The entries below should be output exactly as written.
##### Records for this exercise #####
Lemma consume_outcomes_silent i due r os :
  runner_inv i due r → stop_reason r = None →
  journal (consume_outcomes r os) = journal r →
  consume_outcomes r os = r ∧ ∀ x o, (x, o) ∈ os → x ∉ running r.
Proof.
  revert r. induction os as [|[task o] os IH]; intros r Hr Hs; simpl; [set_solver|].
  rw bool_decide_false; [|by rw Hs; intros []]. case_bool_decide as Hrun; simpl.
  - intros Hj. exfalso.
    destruct (consume_outcome_consumed i (taken_out r task) task o) as (eff & evs & Hc & _).
    { apply Hr. }
    { pose proof (task_eligible _ _ _ _ Hr Hrun) as Ht. by apply elem_of_eligible in Ht as [? _]. }
    { done. }
    pose proof (consume_outcomes_extends i due _ os (consume_outcome_inv i due r task Hr Hrun Hs o)) as He.
    fold (taken_out r task) in Hj. unfold extends in He. rw Hj (cs_journal _ _ _ _ _ Hc) in He.
    apply prefix_length in He. rw length_app /= in He. lia.
  - intros Hj. destruct (IH r Hr Hs Hj) as [-> Hos]. split; [done|].
    intros x o' [[= -> ->]|Hin]%elem_of_cons; [done|]. by eapply Hos.
Qed.

Lemma dispatch_silent r sel ts :
  journal (dispatch r sel ts) = journal r → dispatch r sel ts = r.
Proof.
  revert r. induction ts as [|t ts IH]; intros r; simpl; [done|].
  case_match; [apply IH|]. case_match; intros Hj; exfalso.
  - apply (push_event_neq r Ev_BudgetExhausted). eapply extends_antisym; [| |exact Hj].
    + unfold extends. simpl. by apply prefix_app_r.
    + apply extends_set_stop. reflexivity.
  - assert (extends (start r t) (dispatch (start r t) sel ts)) as He by apply dispatch_extends.
    unfold extends in He. rw Hj in He. apply prefix_length in He. simpl in He. rw length_app /= in He. lia.
Qed.

Lemma check_finished_silent r : journal (check_finished r) = journal r → check_finished r = r.
Proof.
  unfold check_finished. repeat case_match; try done; apply set_stop_silent.
Qed.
#####
* [Solved exercise]:
Lemma consume_outcomes_silent i due r os :
  runner_inv i due r → stop_reason r = None →
  journal (consume_outcomes r os) = journal r →
  consume_outcomes r os = r ∧ ∀ x o, (x, o) ∈ os → x ∉ running r.
Proof.
  revert r. induction os as [|[task o] os IH]; intros r Hr Hs; simpl; [set_solver|].
  rw bool_decide_false; [|by rw Hs; intros []]. case_bool_decide as Hrun; simpl.
  - intros Hj. exfalso.
    destruct (consume_outcome_consumed i (taken_out r task) task o) as (eff & evs & Hc & _).
    { apply Hr. }
    { pose proof (task_eligible _ _ _ _ Hr Hrun) as Ht. by apply elem_of_eligible in Ht as [? _]. }
    { done. }
    pose proof (consume_outcomes_extends i due _ os (consume_outcome_inv i due r task Hr Hrun Hs o)) as He.
    fold (taken_out r task) in Hj. unfold extends in He. rw Hj (cs_journal _ _ _ _ _ Hc) in He.
    apply prefix_length in He. rw length_app /= in He. lia.
  - intros Hj. destruct (IH r Hr Hs Hj) as [-> Hos]. split; [done|].
    intros x o' [[= -> ->]|Hin]%elem_of_cons; [done|]. by eapply Hos.
Qed.

Lemma dispatch_silent r sel ts :
  journal (dispatch r sel ts) = journal r → dispatch r sel ts = r.
Proof.
  revert r. induction ts as [|t ts IH]; intros r; simpl; [done|].
  case_match; [apply IH|]. case_match; intros Hj; exfalso.
  - apply (push_event_neq r Ev_BudgetExhausted). eapply extends_antisym; [| |exact Hj].
    + unfold extends. simpl. by apply prefix_app_r.
    + apply extends_set_stop. reflexivity.
  - assert (extends (start r t) (dispatch (start r t) sel ts)) as He by apply dispatch_extends.
    unfold extends in He. rw Hj in He. apply prefix_length in He. simpl in He. rw length_app /= in He. lia.
Qed.

Lemma check_finished_silent r : journal (check_finished r) = journal r → check_finished r = r.
Proof.
  unfold check_finished. repeat case_match; try done; apply set_stop_silent.
Qed.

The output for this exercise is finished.